= Grocery retailing in Russia =

Grocery retailing in Russia is going through a period of rapid transition from market trading and small stores to modern supermarkets.

==Markets==
In the 1990s, a very large part of Russian retail trade was conducted in markets. Since then the share of retail trade taken by markets has gradually fallen

There are considerable variations by region. In the Kirov Oblast, their overall share of all retail sales in 2010 is now only 5%. Moscow city, with its very high living costs and large population of low-income shoppers, remains a stronghold of market trading. 21% of all retail sales in Moscow are still through markets.

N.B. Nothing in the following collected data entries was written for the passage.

(** * fine-bot: the portal scrapper ([scrapper.py])

    A shallow embedding of class [Scrapper]: the session probe, the
    authentication negotiation, the row extractor and the media extractor,
    with the properties of its specification stated against the embedding.

    Conventions.
    - A Python [str] is a sequence of Unicode code points ([pystr]); a
      [bytes] value is a list of bytes.
    - A Python exception is a value of [exn]; a call that may raise returns a
      [result].
    - Code that talks to the portal, the cookie jar, the configuration object
      or the logger runs in the state-and-exception monad [M]: the state is
      kept when an exception is raised, as in Python.
    - A [float] is an IEEE 754 binary64 value, given by [spec_float] with
      precision 53 and [emax = 1024].
    - The parsed markup is a tree of element and text nodes ([node]); the
      HTML parser and the serialiser of BeautifulSoup, the HTTP transport and
      the CAPTCHA oracle are external and taken as parameters. *)

From Stdlib Require Import Ascii String.
From Stdlib Require Import ZArith NArith List Bool Lia.
From Stdlib Require Import SpecFloat.
Import ListNotations.

Local Open Scope Z_scope.

(* ------------------------------------------------------------------------- *)
(** ** Python strings *)

Module PyStr.

(** A [str] is a sequence of code points. *)
Definition pystr := list N.

(** An ASCII literal of the source, as a [pystr]. *)
Definition lit (s : String.string) : pystr :=
  map Ascii.N_of_ascii (String.list_ascii_of_string s).
Arguments lit s%_string.

Fixpoint eqb (a b : pystr) : bool :=
  match a, b with
  | [], [] => true
  | x :: a', y :: b' => N.eqb x y && eqb a' b'
  | _, _ => false
  end.

(** [s.startswith(p)] *)
Fixpoint starts_with (p s : pystr) : bool :=
  match p, s with
  | [], _ => true
  | x :: p', y :: s' => N.eqb x y && starts_with p' s'
  | _ :: _, [] => false
  end.

(** [s.find(p) != -1] *)
Fixpoint contains (p s : pystr) : bool :=
  starts_with p s ||
  match s with
  | [] => false
  | _ :: s' => contains p s'
  end.

(** [s[:-k]] for a positive [k]: all but the last [k] code points, the empty
    string when [s] has at most [k]. *)
Definition drop_last (k : nat) (s : pystr) : pystr :=
  firstn (length s - k) s.
(** A chunk on which [this.#decoder.decode] throws does not fail the call:
    the error is emitted, the timestamp is used up all the same, and the
    call waits like any other, with its timer armed and its listener
    registered, for the timeout or for a frame of another submission. *)
Theorem refused_chunk_waits rt data ts i ty a :
  decoding (this rt) = None ->
  hasKeyframe (this rt) = true ->
  state (decoder (this rt)) = configured ->
  naluStreamInfo (this rt) = Some i ->
  fst (_getAnnexBFrame data rt) = Ok (Some a) ->
  isKeyFrame a = Ok (match ty with key => true | delta => false end) ->
  decode_accepts (decoder (this rt))
    {| chunk_type := ty; chunk_data := a;
       chunk_timestamp := timestamp (this rt) |} = false ->
  let rt' := decode data ts rt in
  let p := nextPromise rt in
  outcomes rt' = outcomes rt
  /\ emitted rt' = emitted rt ++ [error_failed_decode (byteLength data) ts]
  /\ timestamp (this rt') = timestamp (this rt) + 1
  /\ decoding (this rt') = Some p
  /\ timeouts rt'
     = timeouts rt ++ [{| t_id := p; t_byteLength := byteLength data;
                          t_timestampMicros := ts; t_resolve := p |}]
  /\ frameListeners rt'
     = frameListeners rt
         ++ [{| l_byteLength := byteLength data; l_type := ty;
                l_timestampMicros := ts; l_timeoutId := p;
                l_resolve := p |}]
  /\ In (finish_decode (nextCall rt))
       (map snd (reactions rt') ++ microtasks rt').
Proof.
  intros Hd H C Hi Ea Ka Hr rt' p.
  set (rta := set_counters (nextDecoder rt) (S (nextCall rt)) rt).
  assert (rt' = decode_body (nextCall rt) data ts rta) as E'.
  { unfold rt', decode. simpl. rewrite Hd. reflexivity. }
  assert (_getAnnexBFrame data rta = (Ok (Some a), rta)) as Ga.
  { revert Ea. unfold _getAnnexBFrame, _getNaluStreamInfo. simpl.
    rewrite Hi. destruct (type i); simpl; try discriminate.
    - destruct (convertToAnnexB data (boxSize i)); simpl; congruence.
    - congruence. }
  assert (fst (_getAnnexBFrame data rta) = Ok (Some a)) as Ea'
    by (rewrite Ga; reflexivity).
  rewrite E', (decode_body_configured (nextCall rt) data ts rta C Ea'), Ga.
  simpl snd. unfold gate_and_submit. rewrite Ka.
  change (hasKeyframe (this rta)) with (hasKeyframe (this rt)). rewrite H.
  assert ((if match ty with key => true | delta => false end
           then key else delta) = ty) as Ety by (destruct ty; reflexivity).
  rewrite Ety.
  destruct (submit_refused (nextCall rt) data ts ty a rta Hr)
    as (s & n & r & m & -> & Ik).
  split; [|split; [|split; [|split; [|split; [|split]]]]];
    try reflexivity.
  exact Ik.
Qed.

(** [close] leaves [#hasKeyframe] alone, so it does not close the keyframe
    test for the stream that comes next: when a key chunk had passed before
    [close], the first chunk afterwards that brings a parameter set the
    platform accepts is handed to the new decoder even if it has no IDR
    unit, as a delta chunk. *)
Theorem close_leaves_the_gate_open rt data ts a nalu sps :
  decoding (this rt) = None ->
  hasKeyframe (this rt) = true ->
  fst (_getAnnexBFrame data (close rt)) = Ok (Some a) ->
  isKeyFrame a = Ok false ->
  first_SPS_unit (nalus a) = Ok (Some nalu) ->
  SPS nalu = Ok sps ->
  configure_accepts (config_of_SPS sps) = true ->
  exists dc,
    decodeCalls (decode data ts (close rt)) = decodeCalls rt ++ [dc]
    /\ dc_decoder dc = {| state := configured; instance := nextDecoder rt |}
    /\ chunk_type (dc_chunk dc) = delta
    /\ chunk_data (dc_chunk dc) = a.
Proof.
  intros Hd H Ea Ka Fs Sp Ac.
  unfold decode. change (decoding (this _)) with (decoding (this rt)).
  rewrite Hd.
  set (rta := set_counters (nextDecoder (close rt)) (S (nextCall (close rt)))
                (close rt)).
  unfold decode_body.
  set (rt1 := replace_closed_decoder rta).
  assert (rt1 = upd (set_decoder {| state := unconfigured;
                                    instance := nextDecoder rt |})
                  (set_counters (S (nextDecoder rt)) (S (nextCall rt))
                     (emit warn_closed rta))) as E1 by reflexivity.
  assert (fst (_getAnnexBFrame data rt1) = Ok (Some a)) as Ea1.
  { rewrite <- Ea. apply fst__getAnnexBFrame_info. reflexivity. }
  pose proof (same_core__getAnnexBFrame data rt1) as S.
  destruct (decoder__getAnnexBFrame data rt1) as [Dd Dc].
  destruct (_getAnnexBFrame data rt1) as [r rt2]. simpl in *. subst r.
  assert (decoder (this rt2)
          = {| state := unconfigured; instance := nextDecoder rt |}) as D2
    by (rewrite Dd; reflexivity).
  assert (videoDecoderConfig (this rt2) = None) as C2
    by (rewrite Dc; reflexivity).
  unfold configure_if_needed, _getDecoderConfig. rewrite D2, C2. simpl.
  rewrite scan_for_SPS_first, Fs, Sp, Ac. simpl.
  unfold gate_and_submit. rewrite Ka. simpl.
  assert (hasKeyframe (this rt1) = true) as H1 by exact H.
  assert (decodeCalls rt1 = decodeCalls rt) as Dc1 by reflexivity.
  rewrite (sc_hasKeyframe S), H1.
  rewrite submit_decodeCalls. simpl. rewrite (sc_decodeCalls S), Dc1, D2.
  simpl.
  eexists. split; [reflexivity|]. split; [reflexivity|].
  split; reflexivity.
Qed.

End Calls.

Lemma unidentified_chunk_is_dropped_witness :
  let U := Reference.utils in
  let P := Reference.platform in
  outcomes (decode (utils := U) (platform := P) Reference.garbage_chunk 3
              constructor)
  = [(0%nat, returned None)].
Proof.
  intros U P.
  refine (proj1 (proj2 (unidentified_chunk_is_dropped (utils := U)
                          (platform := P) constructor Reference.garbage_chunk
                          3 eq_refl eq_refl _))).
  vm_compute. exact I.
Defined.

Lemma refused_chunk_waits_witness :
  let U := Reference.utils in
  let P := Reference.key_only_platform in
  match run (utils := U) (platform := P)
          [call_decode Reference.key_chunk 0; decoder_output 7%nat; microtask]
          constructor with
  | Some rt =>
      outcomes (decode (utils := U) (platform := P) Reference.delta_chunk 40
                  rt) = outcomes rt
      /\ timestamp (this (decode (utils := U) (platform := P)
                            Reference.delta_chunk 40 rt))
         = timestamp (this rt) + 1
  | None => False
  end.
Proof.
  intros U P.
  destruct (run (utils := U) (platform := P) _ constructor) as [rt|] eqn:E;
    [|vm_compute in E; discriminate].
  observe (fun r => decoding (this r)) E Hd.
  observe (fun r => hasKeyframe (this r)) E H.
  observe (fun r => state (decoder (this r))) E C.
  observe (fun r => naluStreamInfo (this r)) E Hi.
  observe (fun r => timestamp (this r)) E Ht.
  observe (fun r => instance (decoder (this r))) E Hn.
  symmetry in Hd, H, C, Hi.
  assert (fst (_getAnnexBFrame (utils := U) Reference.delta_chunk rt)
          = Ok (Some Reference.delta_chunk)) as Ea.
  { unfold _getAnnexBFrame, _getNaluStreamInfo. rewrite Hi. reflexivity. }
  assert (isKeyFrame (utils := U) Reference.delta_chunk = Ok false) as Ka
    by (vm_compute; reflexivity).
  assert (decode_accepts (VideoDecoderPlatform := P) (decoder (this rt))
            {| chunk_type := delta; chunk_data := Reference.delta_chunk;
               chunk_timestamp := timestamp (this rt) |} = false) as Hr.
  { simpl. rewrite C. reflexivity. }
  destruct (@refused_chunk_waits U P rt Reference.delta_chunk 40 _ delta
              Reference.delta_chunk Hd H C Hi Ea Ka Hr) as (A & _ & B & _).
  split; [exact A|exact B].
Defined.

All types of food are sold on markets, but they are particularly important (as in most countries) as outlets for fruit and vegetables. In Russia they also retain a big share of the market for meat. 33% of all fresh red meat and 17% of poultry is sold though markets. Market shares are much lower for manufactured and prepared foods.

==Independent retailers==

Independent retailers, mostly food specialists but also (particularly in country districts) general stores, still take up 70% of all retail food turnover. This percentage is gradually decreasing. There are over 100,000 independent retailers which sell food. Even in Moscow, they outnumber multiple stores by 4 to 1. Some of these shops are supermarkets and small self-service stores, but most are traditional small shops. With the spread of supermarkets everywhere, they are everywhere losing market share. But this is a gradual process.

==Supermarkets==

The great majority of Russian supermarkets are of about 400 sq.m. sales area and are situated in centres of population - often on the ground floor of big apartment blocks. They are designed for pedestrian access. Stores of this kind are known as “discounters” although they differ somewhat from the discounters of the West: they offer a full range of foods and everyday FMCG needs, likely to be supplemented mainly by visits to markets for some extra produce and perhaps meat and fish. A typical discounter offers about 3000 SKUs.

New stores of this kind are still being opened on a large scale, but in recent years (as a result of increased car ownership) the fastest growth has been in hypermarkets. Russian hypermarkets have sales areas of 3000 sq.m. upwards and offer at least 20,000 SKUs.